• Exercise directions: Which of the lines below contain the string "CharacterSet"? Pull each one out of the data.

• Available data:
(* ===================================================================== *)
(** ** The byte-fill routine                                              *)
(* ===================================================================== *)

(** [len(bytes)], an [int]. *)
Definition len (bytes : list Z) : Z := Z.of_nat (length bytes).

(** [bytes[i] = v]: an index outside the slice panics. *)
Definition store (bytes : list Z) (i v : Z) : result (list Z) :=
  if (0 <=? i) && (i <? len bytes)
  then Ok (<[Z.to_nat i := v]> bytes)
  else Panic "index out of range".

(** The eight assignments of the body of the first loop of [Bytes]. *)
Definition store_chunk (bytes : list Z) (i x : Z) : result (list Z) :=
  bytes ← store bytes i (byte x);
  bytes ← store bytes (i + 1) (byte (Z.shiftr x 8));
  bytes ← store bytes (i + 2) (byte (Z.shiftr x 16));
  bytes ← store bytes (i + 3) (byte (Z.shiftr x 24));
  bytes ← store bytes (i + 4) (byte (Z.shiftr x 32));
  bytes ← store bytes (i + 5) (byte (Z.shiftr x 40));
  bytes ← store bytes (i + 6) (byte (Z.shiftr x 48));
  bytes ← store bytes (i + 7) (byte (Z.shiftr x 56));
  mret bytes.

Lemma store_Ok (bytes bytes' : list Z) (i v : Z) :
  store bytes i v = Ok bytes' ->
  0 <= i < len bytes /\ bytes' = <[Z.to_nat i := v]> bytes /\ len bytes' = len bytes.
Proof.
  unfold store, len. intros Hs.
  destruct (0 <=? i) eqn:E0; destruct (i <? Z.of_nat (length bytes)) eqn:E1;
    simpl in Hs; try discriminate.
  apply Z.leb_le in E0. apply Z.ltb_lt in E1.
  inversion Hs; subst. rewrite length_insert. auto with zarith.
Qed.

Lemma store_chunk_Ok (bytes bytes' : list Z) (i x : Z) :
  store_chunk bytes i x = Ok bytes' ->
  0 <= i /\ i + 7 < len bytes /\ len bytes' = len bytes.
Proof.
  unfold store_chunk. intros Hs.
  repeat match type of Hs with
  | (mbind _ (store ?b ?j ?v) = _) =>
      let E := fresh "E" in
      destruct (store b j v) as [? | ?] eqn:E; simpl in Hs; [| discriminate];
      apply store_Ok in E; destruct E as (? & _ & ?)
  end.
  inversion Hs; subst. lia.
Qed.

#[local] Opaque store_chunk store byte Z.add Z.sub Z.shiftr.
(** Whatever the order in which the tasks run: when every task returns,
    the arrays handed to the merge hold the outputs of the samples in the
    order of the plan; when a task raises, the call raises. *)
Lemma detect_samples_gather (this : AffineInvariantFeature) (base_feature : Feature2D)
    (tilt_params phi_params : list double) (sched : list nat) (image mask : Mat)
    (keypoints : list KeyPoint) (descriptors : Mat) (flag : bool) :
  base_feature_ this = Some base_feature ->
  length tilt_params = length phi_params ->
  schedule (length tilt_params) sched ->
  detect_samples this tilt_params phi_params sched image mask keypoints descriptors flag
  = do outputs <-
      gather (sample_outputs base_feature image mask flag (zip tilt_params phi_params));
    merge (outputs.*1) (outputs.*2) keypoints descriptors.
Proof.
  intros Hb Hlen Hs. unfold detect_samples.
  set (n := length tilt_params) in *.
  rewrite bind_tasks_indices
    by (intros i Hi; apply elem_of_seq in Hi; lia).
  cbn [defined obind]. rewrite slot_tasks_seq.
  set (out := fun i => sample_output base_feature image mask [] flag
                (default S754_nan (tilt_params !! i), default S754_nan (phi_params !! i))).
  assert (Houts : sample_outputs base_feature image mask flag (zip tilt_params phi_params)
                  = out <$> seq 0 n).
  { unfold sample_outputs, out, n. symmetry. now apply fmap_seq_zip. }
  assert (Hworker : forall i,
            sample_worker this image mask tilt_params phi_params flag i [] = out i).
  { intros i. unfold sample_worker, out, sample_output. cbn [fst snd].
    now rewrite (detectAndComputeImpl_feature _ _ _ _ _ _ _ _ Hb). }
  set (fs := (fun i => Some (sample_worker this image mask tilt_params phi_params flag i))
               <$> seq 0 n).
  assert (Hfs : forall i, i < n ->
            fs !! i = Some (Some (sample_worker this image mask tilt_params phi_params flag i))).
  { intros i Hi. unfold fs. rewrite list_lookup_fmap, lookup_seq_lt by exact Hi. reflexivity. }
  assert (Hfsn : length fs = n) by (unfold fs; now rewrite length_fmap, length_seq).
  rewrite Houts.
  destruct (gather_cases (out <$> seq 0 n)) as [[xs Hxs]|[Hex Hraised]].
  { apply Forall_fmap, Forall_forall. intros i _. cbn. unfold out, sample_output.
    apply detectAndComputeImpl_defined. }
  - rewrite Hxs, gather_returned. cbn [obind].
    assert (Hn : length xs = n).
    { apply (f_equal length) in Hxs. rewrite !length_fmap, length_seq in Hxs. lia. }
    rewrite (run_slot_tasks fs (xs.*1) (xs.*2));
      rewrite ?length_fmap, ?length_replicate; try lia; [reflexivity|congruence|].
    rewrite Hfsn. intros i Hi. rewrite (Hfs i Hi).
    assert (Hxi : Some (out i) = Returned <$> xs !! i).
    { rewrite <- list_lookup_fmap, <- Hxs, list_lookup_fmap, lookup_seq_lt by exact Hi.
      reflexivity. }
    destruct (xs !! i) as [[kps d]|] eqn:Hxsi; [|discriminate].
    injection Hxi as Hxi.
    exists [], kps, d. rewrite lookup_replicate_2 by exact Hi.
    rewrite !list_lookup_fmap, Hxsi, Hworker. auto.
  - rewrite Hraised. cbn [obind].
    rewrite run_slot_tasks_raised_order; [reflexivity|eapply schedule_NoDup, Hs| |].
    + intros i Hi. apply (schedule_elem _ _ _ Hs) in Hi.
      exists (sample_worker this image mask tilt_params phi_params flag i), [].
      rewrite (Hfs i Hi), lookup_replicate_2 by exact Hi.
      split; [reflexivity|]. split; [reflexivity|].
      rewrite Hworker. unfold out, sample_output. apply detectAndComputeImpl_defined.
    + apply Exists_exists in Hex as (call & Hin & ->).
      apply list_elem_of_fmap in Hin as (i & Hout & Hi).
      apply elem_of_seq in Hi.
      exists i, (sample_worker this image mask tilt_params phi_params flag i), [].
      rewrite (schedule_elem _ _ _ Hs), (Hfs i) by lia.
      rewrite lookup_replicate_2 by lia. rewrite Hworker. auto with lia.
Qed.

End detector_facts.

Section detector_claims.
Context `{Libm} `{ImgProc}.

(** For every schedule, the call is the merge of the outputs of the
    samples in the order of the plan, and raises when a sample task
    raises. *)
Lemma detectAndCompute_gather (this : AffineInvariantFeature) (base_feature : Feature2D)
    (fuel : nat) (params : list double * list double) (sched : list nat)
    (image mask : Mat) (keypoints : list KeyPoint) (descriptors : Mat) (flag : bool) :
  base_feature_ this = Some base_feature ->
  generate_params fuel = Some params ->
  schedule (length params.1) sched ->
  detectAndCompute this fuel sched image mask keypoints descriptors flag
  = Some (do outputs <-
            gather (sample_outputs base_feature image mask flag (zip params.1 params.2));
          merge (outputs.*1) (outputs.*2) keypoints descriptors).
Proof.
  intros Hb Hp Hs. unfold detectAndCompute. rewrite Hb, Hp. cbn [mbind option_bind].
  f_equal. apply (detect_samples_gather _ _ _ _ _ _ _ _ _ _ Hb); [|exact Hs].
  exact (generate_params_lengths _ _ Hp).
Qed.
Lemma fill_prefix_ok (activeSets : list CharacterSet.t)
    (st0 : MapperState (G := G)) (n : nat) :
  activeSets <> [] ->
  (forall set, set ∈ activeSets -> goodPool (CharacterSet.chars set)) ->
  PlaceInv st0 -> Z.of_nat n <= len ->
  FillInv st0 (Z.of_nat n)
    (foldl (fillPosition draw activeSets len maxRep) st0 (seqZ 0 (Z.of_nat n))).
Proof.
  intros Hne Hpools [HInv Hused] Hn. induction n as [|n IH].
  - simpl. split; [exact HInv|]. split; [reflexivity|]. split; [|reflexivity].
    intros k. rewrite <- Hused. split.
    + intros Hk. split; [|left; exact Hk].
      destruct HInv as (_ & Hkeys & _). apply Hkeys. apply Hused. exact Hk.
    + intros [Hr [Hk|Hk]]; [exact Hk | lia].
  - rewrite seqZ_S, foldl_app. simpl foldl.
    replace (Z.of_nat (S n)) with (Z.of_nat n + 1) by lia.
    replace (0 + Z.of_nat n) with (Z.of_nat n) by lia.
    apply fillPosition_ok; [assumption | assumption | lia | apply IH; lia].
Qed.

(** When the fill pass returns, every position of the array is written. *)
Lemma fill_ok (activeSets : list CharacterSet.t) (st0 : MapperState (G := G)) :
  activeSets <> [] ->
  (forall set, set ∈ activeSets -> goodPool (CharacterSet.chars set)) ->
  PlaceInv st0 ->
  FillInv st0 len (fillRemainingPositions draw activeSets len maxRep st0).
Proof.
  intros Hne Hpools Hst0. unfold fillRemainingPositions.
  pose proof (fill_prefix_ok activeSets st0 (Z.to_nat len) Hne Hpools Hst0) as H.
  rewrite Z2Nat.id in H by lia. apply H. lia.
Qed.

Lemma shuffleStep_ok (st0 st : MapperState (G := G)) (i : Z) :
  1 <= i < len -> ShuffleInv st0 st -> ShuffleInv st0 (shuffleStep draw st i).
Proof.
  intros Hi (Hg & Hfilled & Hcount). unfold shuffleStep.
  destruct (draw_good (i * 400) (generator st) ltac:(lia) Hg) as [Hh Hg'].
  destruct (draw (i * 400) (generator st)) as [h g']. simpl in Hh, Hg'.
  pose proof (jsRem_range h (i + 1) Hh ltac:(lia)) as Hj.
  set (j := jsRem h (i + 1)) in *.
  split; [exact Hg'|]. cbn [password]. split.
  - intros k Hk. unfold arraySet. rewrite !lookup_partial_alter.
    destruct (decide (j = k)); [apply Hfilled; lia|].
    destruct (decide (i = k)); [apply Hfilled; lia | apply Hfilled; exact Hk].
  - intros x. rewrite <- Hcount.
    rewrite !cells_arraySet by lia.
    rewrite (countOcc_insert _ _ (password st !! j)).
    + rewrite (countOcc_insert _ _ (password st !! i))
        by (apply cells_lookup; lia).
      lia.
    + destruct (decide (Z.to_nat i = Z.to_nat j)) as [E|Hne].
      * rewrite <- E. apply list_lookup_insert_eq. rewrite length_cells. lia.
      * rewrite list_lookup_insert_ne by exact Hne. apply cells_lookup. lia.
Qed.
Lemma NoDup_keys (countries : list CountrySubreddit) :
  NoDup (map country_id countries) ->
  (forall co, In co countries -> NoDup (map city_name (country_cities co))) ->
  NoDup (flat_map
           (fun co => map (fun ci => (country_id co, city_name ci))
                        (country_cities co))
           countries).
Proof.
  induction countries as [|co countries IH]; intros Hids Hnames; simpl.
  - constructor.
  - apply NoDup_cons in Hids as [Hid Hids].
    apply NoDup_app. split; [|split].
    + assert (Hinj : Inj (=) (=) (pair (B := string) (country_id co)))
        by (intros x y [= ->]; reflexivity).
      rewrite <- (map_map city_name (pair (country_id co))).
      apply (NoDup_fmap_2 (pair (country_id co))).
      apply Hnames. now left.
    + intros [id name] Hhere Hthere.
      apply list_elem_of_In, in_map_iff in Hhere as (ci & [= <- <-] & _).
      apply list_elem_of_In, in_flat_map in Hthere as (co' & Hco' & Hin).
      apply in_map_iff in Hin as (ci' & [= Hsame _] & _).
      apply Hid. rewrite <- Hsame.
      apply list_elem_of_In, in_map. exact Hco'.
    + apply IH; [exact Hids|]. intros co' Hco'. apply Hnames. now right.
Qed.

Lemma plannedCities_selected_key z sel m :
  In m (plannedCities z sel) -> drawn_selected m ->
  Some (fst (cityKey m)) = country_id <$> country sel
  /\ Some (snd (cityKey m)) = city_name <$> city sel.
Proof.
  intros Hm Hdrawn.
  apply in_flat_map in Hm as (co & _ & Hm).
  apply in_map_iff in Hm as (ci & <- & _).
  apply cityMarker_drawn_selected in Hdrawn.
  unfold cityIsActive in Hdrawn.
  apply andb_true_iff in Hdrawn as [Hci Hco].
  apply bool_decide_eq_true in Hci, Hco. now split.
Qed.

(** X16: when country ids are unique in the dataset and city names are
    unique within each country, at most one city marker is drawn as the
    selected one; and when a city of the dataset is selected under its
    country, its marker is there at zoom 4 and above, drawn as selected and
    3 larger than its baseline. *)
Theorem one_city_marker_selected (z : Z) (sel : Selected) :
  unique_cities ->
  (forall i j mi mj,
      builtCities z sel !! i = Some mi -> builtCities z sel !! j = Some mj ->
      drawn_selected mi -> drawn_selected mj -> i = j)
  /\ (forall co ci,
        (4 <= z)%Z -> In co countrySubreddits -> In ci (country_cities co) ->
        country sel = Some co -> city sel = Some ci ->
        exists i m,
          builtCities z sel !! i = Some m
          /\ onClick m = ClickCity co ci
          /\ drawn_selected m
          /\ radius m = cityRadius ci + 3).
Proof.
  intros [Hids Hnames]. rewrite builtCities_planned. split.
  - intros i j mi mj Hi Hj Hdi Hdj.
    destruct (z >=? 4)%Z; [|destruct i; discriminate].
    pose proof (NoDup_keys countrySubreddits Hids Hnames) as Hnd.
    rewrite <- (plannedCities_keys z sel) in Hnd.
    assert (Hki : map cityKey (plannedCities z sel) !! i = Some (cityKey mi))
      by (change (map cityKey ?l) with (cityKey <$> l);
          now rewrite list_lookup_fmap, Hi).
    assert (Hkj : map cityKey (plannedCities z sel) !! j = Some (cityKey mj))
      by (change (map cityKey ?l) with (cityKey <$> l);
          now rewrite list_lookup_fmap, Hj).
    destruct (plannedCities_selected_key z sel mi
                (lookup_In _ _ _ Hi) Hdi) as [Hi1 Hi2].
    destruct (plannedCities_selected_key z sel mj
                (lookup_In _ _ _ Hj) Hdj) as [Hj1 Hj2].
    assert (Hsame : cityKey mi = cityKey mj).
    { destruct (cityKey mi), (cityKey mj). simpl in *. congruence. }
    rewrite Hsame in Hki. exact (NoDup_lookup _ _ _ _ Hnd Hki Hkj).
  - intros co ci Hz Hco Hci Hsco Hsci.
    destruct (Z.geb_spec z 4); [|lia].
    assert (Hin : In (cityMarker z sel co ci) (plannedCities z sel)).
    { apply in_flat_map. exists co. split; [exact Hco|]. now apply in_map. }
    apply list_elem_of_In, list_elem_of_lookup_1 in Hin as [i Hi].
    assert (Hactive : cityIsActive sel co ci = true).
    { apply cityIsActive_iff. now exists co, ci. }
    exists i, (cityMarker z sel co ci). split; [exact Hi|].
    split; [reflexivity|]. split.
    + now apply cityMarker_drawn_selected.
    + now rewrite cityMarker_radius, Hactive.
Qed.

• Answer space:
Lemma fill_prefix_ok (activeSets : list CharacterSet.t)
  (forall set, set ∈ activeSets -> goodPool (CharacterSet.chars set)) ->
Lemma fill_ok (activeSets : list CharacterSet.t) (st0 : MapperState (G := G)) :
  (forall set, set ∈ activeSets -> goodPool (CharacterSet.chars set)) ->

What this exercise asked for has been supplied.